Top of Listed entries
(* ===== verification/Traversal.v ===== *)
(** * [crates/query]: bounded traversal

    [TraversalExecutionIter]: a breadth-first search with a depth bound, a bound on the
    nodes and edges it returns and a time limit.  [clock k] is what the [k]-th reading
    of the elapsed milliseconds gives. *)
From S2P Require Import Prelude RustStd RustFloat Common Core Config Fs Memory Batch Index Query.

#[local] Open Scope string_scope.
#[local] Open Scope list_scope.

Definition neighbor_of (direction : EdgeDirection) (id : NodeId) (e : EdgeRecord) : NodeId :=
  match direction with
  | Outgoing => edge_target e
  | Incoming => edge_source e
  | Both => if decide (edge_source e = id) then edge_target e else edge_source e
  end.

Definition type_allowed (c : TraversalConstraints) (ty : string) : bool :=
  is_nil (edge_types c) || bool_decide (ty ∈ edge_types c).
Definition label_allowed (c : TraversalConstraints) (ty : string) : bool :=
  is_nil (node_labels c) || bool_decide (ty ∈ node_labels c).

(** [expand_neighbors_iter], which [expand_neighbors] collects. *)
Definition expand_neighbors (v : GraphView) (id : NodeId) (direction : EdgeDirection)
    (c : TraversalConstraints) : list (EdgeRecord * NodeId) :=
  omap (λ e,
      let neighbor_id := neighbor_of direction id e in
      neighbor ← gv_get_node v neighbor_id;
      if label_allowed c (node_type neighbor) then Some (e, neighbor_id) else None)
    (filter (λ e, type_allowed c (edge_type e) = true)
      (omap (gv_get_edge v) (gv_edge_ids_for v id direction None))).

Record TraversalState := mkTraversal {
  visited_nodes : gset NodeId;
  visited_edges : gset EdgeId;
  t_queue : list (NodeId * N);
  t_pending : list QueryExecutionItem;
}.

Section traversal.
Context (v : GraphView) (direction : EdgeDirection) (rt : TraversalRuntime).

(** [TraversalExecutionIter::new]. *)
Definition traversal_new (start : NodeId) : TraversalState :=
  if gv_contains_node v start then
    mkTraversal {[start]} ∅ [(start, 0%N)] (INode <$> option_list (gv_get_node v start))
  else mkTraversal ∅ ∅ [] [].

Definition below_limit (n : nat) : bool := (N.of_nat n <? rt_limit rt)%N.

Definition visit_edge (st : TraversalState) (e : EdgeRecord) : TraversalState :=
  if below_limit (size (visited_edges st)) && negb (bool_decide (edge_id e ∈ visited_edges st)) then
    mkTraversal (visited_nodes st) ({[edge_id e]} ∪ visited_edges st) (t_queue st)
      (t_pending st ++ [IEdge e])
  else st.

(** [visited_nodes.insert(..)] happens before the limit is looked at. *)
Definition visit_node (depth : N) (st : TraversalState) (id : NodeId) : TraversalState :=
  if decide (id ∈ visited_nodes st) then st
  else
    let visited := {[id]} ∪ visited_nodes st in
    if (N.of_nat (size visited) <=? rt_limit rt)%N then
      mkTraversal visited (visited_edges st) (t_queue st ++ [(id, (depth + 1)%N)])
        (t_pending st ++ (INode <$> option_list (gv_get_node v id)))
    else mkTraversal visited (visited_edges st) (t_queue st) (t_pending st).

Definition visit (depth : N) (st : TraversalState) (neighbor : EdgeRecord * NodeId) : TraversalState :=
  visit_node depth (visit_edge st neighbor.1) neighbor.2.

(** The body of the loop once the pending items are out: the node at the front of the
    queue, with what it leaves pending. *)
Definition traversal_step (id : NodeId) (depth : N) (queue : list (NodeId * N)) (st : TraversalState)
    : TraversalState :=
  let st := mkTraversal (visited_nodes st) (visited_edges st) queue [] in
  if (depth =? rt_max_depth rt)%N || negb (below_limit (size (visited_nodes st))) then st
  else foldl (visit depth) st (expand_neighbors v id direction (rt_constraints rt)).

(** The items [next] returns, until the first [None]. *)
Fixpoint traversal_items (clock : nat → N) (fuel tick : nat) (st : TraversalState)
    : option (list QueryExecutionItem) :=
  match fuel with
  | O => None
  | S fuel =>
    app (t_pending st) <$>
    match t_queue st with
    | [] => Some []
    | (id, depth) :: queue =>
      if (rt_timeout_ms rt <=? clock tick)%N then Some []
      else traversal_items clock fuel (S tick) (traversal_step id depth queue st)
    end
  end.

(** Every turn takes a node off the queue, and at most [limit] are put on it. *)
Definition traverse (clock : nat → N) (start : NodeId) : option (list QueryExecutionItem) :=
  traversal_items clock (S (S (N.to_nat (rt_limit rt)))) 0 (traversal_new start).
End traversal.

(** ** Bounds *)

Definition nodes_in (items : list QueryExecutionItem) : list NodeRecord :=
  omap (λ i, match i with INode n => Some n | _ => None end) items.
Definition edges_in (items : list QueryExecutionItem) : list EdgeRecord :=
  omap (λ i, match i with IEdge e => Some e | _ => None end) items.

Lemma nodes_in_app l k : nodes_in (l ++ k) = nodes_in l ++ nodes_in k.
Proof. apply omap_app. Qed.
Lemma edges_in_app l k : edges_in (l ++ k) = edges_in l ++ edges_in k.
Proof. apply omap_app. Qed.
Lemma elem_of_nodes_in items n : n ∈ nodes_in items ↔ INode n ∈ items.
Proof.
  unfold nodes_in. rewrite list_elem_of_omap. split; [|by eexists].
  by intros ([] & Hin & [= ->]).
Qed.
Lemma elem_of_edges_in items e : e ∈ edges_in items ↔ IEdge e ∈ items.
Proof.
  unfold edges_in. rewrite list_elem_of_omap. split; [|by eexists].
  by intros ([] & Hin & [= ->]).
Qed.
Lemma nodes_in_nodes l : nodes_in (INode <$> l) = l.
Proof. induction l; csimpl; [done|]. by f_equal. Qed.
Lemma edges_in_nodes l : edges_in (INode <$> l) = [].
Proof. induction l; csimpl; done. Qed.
Bottom of Listed entries
Top of Listed entries
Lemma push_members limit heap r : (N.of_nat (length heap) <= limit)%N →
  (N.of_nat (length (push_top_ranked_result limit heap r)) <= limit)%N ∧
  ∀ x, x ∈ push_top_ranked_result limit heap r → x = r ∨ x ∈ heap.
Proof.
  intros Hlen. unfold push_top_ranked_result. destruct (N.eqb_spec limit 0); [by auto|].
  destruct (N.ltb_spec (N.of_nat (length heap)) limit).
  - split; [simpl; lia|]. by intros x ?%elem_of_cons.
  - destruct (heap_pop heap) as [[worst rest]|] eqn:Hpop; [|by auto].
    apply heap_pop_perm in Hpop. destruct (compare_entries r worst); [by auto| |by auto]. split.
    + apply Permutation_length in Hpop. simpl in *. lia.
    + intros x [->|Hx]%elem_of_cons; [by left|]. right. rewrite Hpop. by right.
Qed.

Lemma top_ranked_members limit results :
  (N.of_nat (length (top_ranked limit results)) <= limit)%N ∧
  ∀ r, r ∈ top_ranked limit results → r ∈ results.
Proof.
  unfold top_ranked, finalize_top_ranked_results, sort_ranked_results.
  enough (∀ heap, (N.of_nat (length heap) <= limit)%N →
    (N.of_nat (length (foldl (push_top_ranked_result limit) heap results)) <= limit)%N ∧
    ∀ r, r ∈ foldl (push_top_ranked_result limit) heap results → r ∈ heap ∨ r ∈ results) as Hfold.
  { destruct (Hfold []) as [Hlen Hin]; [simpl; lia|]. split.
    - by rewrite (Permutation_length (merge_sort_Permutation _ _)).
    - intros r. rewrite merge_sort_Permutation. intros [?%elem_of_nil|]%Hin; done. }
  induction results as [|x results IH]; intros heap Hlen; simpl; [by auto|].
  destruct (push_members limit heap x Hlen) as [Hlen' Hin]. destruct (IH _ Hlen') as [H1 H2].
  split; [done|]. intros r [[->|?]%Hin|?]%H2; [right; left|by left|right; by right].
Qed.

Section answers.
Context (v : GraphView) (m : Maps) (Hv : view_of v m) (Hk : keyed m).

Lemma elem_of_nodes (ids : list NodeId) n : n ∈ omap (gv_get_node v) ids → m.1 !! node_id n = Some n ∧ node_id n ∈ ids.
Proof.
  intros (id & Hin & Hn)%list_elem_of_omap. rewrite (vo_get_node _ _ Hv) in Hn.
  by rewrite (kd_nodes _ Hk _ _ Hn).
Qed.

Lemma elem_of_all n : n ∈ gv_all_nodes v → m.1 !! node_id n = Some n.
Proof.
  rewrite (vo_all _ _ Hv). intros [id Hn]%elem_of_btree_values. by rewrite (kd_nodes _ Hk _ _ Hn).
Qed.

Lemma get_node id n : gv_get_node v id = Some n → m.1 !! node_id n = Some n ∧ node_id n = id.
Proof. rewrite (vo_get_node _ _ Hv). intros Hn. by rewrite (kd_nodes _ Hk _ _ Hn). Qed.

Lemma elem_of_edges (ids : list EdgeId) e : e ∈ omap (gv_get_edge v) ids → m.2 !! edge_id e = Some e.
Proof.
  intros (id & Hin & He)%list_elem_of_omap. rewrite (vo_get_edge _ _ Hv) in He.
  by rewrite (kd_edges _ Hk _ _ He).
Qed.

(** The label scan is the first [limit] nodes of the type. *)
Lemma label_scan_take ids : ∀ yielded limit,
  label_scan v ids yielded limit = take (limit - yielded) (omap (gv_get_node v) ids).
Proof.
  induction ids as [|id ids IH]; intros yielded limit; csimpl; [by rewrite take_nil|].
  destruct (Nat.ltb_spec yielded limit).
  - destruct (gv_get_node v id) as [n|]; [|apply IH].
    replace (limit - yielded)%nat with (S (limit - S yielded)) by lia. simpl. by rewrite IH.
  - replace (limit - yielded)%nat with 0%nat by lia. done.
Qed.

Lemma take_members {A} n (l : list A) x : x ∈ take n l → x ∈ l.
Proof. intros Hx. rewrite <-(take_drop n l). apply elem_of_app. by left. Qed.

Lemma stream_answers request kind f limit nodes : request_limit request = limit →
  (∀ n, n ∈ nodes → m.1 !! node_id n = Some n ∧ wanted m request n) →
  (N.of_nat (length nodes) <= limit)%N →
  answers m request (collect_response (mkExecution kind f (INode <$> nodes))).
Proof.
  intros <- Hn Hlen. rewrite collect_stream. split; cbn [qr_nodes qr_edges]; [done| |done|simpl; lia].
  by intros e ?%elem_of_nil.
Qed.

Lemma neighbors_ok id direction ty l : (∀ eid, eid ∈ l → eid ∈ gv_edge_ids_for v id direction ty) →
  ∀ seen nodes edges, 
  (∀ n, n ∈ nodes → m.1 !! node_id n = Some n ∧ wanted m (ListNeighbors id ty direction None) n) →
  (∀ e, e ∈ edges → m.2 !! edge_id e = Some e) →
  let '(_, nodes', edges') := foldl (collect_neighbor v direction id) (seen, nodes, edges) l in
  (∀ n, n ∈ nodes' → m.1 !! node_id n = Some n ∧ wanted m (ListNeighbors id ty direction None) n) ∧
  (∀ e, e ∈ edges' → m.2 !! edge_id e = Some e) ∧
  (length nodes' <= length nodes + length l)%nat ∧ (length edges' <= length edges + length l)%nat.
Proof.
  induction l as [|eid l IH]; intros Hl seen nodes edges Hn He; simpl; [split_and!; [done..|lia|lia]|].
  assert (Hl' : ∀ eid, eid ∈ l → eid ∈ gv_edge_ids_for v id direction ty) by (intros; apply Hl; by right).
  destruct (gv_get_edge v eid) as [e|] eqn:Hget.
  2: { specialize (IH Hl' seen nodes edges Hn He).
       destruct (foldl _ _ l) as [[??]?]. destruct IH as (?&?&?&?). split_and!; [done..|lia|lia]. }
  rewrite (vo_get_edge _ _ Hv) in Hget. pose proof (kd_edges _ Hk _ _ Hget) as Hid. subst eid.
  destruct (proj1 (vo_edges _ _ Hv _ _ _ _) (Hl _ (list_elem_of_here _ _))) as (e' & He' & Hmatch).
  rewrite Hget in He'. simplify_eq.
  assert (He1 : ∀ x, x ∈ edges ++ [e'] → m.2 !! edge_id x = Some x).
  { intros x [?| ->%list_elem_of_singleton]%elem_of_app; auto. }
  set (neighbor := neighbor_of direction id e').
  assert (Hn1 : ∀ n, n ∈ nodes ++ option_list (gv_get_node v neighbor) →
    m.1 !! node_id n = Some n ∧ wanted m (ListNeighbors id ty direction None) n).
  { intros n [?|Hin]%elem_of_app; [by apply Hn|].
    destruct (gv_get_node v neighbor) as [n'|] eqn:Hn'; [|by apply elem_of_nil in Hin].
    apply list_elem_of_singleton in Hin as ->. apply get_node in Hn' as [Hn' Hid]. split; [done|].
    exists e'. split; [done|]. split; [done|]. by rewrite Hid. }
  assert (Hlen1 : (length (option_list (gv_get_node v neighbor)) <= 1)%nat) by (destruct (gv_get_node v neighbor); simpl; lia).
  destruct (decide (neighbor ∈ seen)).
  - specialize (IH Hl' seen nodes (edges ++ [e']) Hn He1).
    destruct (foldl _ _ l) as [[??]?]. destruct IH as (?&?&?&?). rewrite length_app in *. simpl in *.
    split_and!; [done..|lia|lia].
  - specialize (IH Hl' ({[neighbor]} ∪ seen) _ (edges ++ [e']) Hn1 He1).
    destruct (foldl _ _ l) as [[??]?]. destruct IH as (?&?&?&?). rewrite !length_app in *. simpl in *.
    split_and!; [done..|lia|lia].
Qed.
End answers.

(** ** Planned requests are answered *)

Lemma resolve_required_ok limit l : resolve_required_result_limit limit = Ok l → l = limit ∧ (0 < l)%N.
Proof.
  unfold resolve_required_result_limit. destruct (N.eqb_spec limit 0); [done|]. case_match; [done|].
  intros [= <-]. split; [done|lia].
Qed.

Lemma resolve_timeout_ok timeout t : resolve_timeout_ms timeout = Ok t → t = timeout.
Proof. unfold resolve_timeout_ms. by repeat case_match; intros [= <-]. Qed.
Bottom of Listed entries
◆ Problem ◆
From the records above, print exactly the lines that run from the line with "match fuel with" to the line with "(** Every turn", inclusive.

◆ Solved exercise ◆
  match fuel with
  | O => None
  | S fuel =>
    app (t_pending st) <$>
    match t_queue st with
    | [] => Some []
    | (id, depth) :: queue =>
      if (rt_timeout_ms rt <=? clock tick)%N then Some []
      else traversal_items clock fuel (S tick) (traversal_step id depth queue st)
    end
  end.

(** Every turn takes a node off the queue, and at most [limit] are put on it. *)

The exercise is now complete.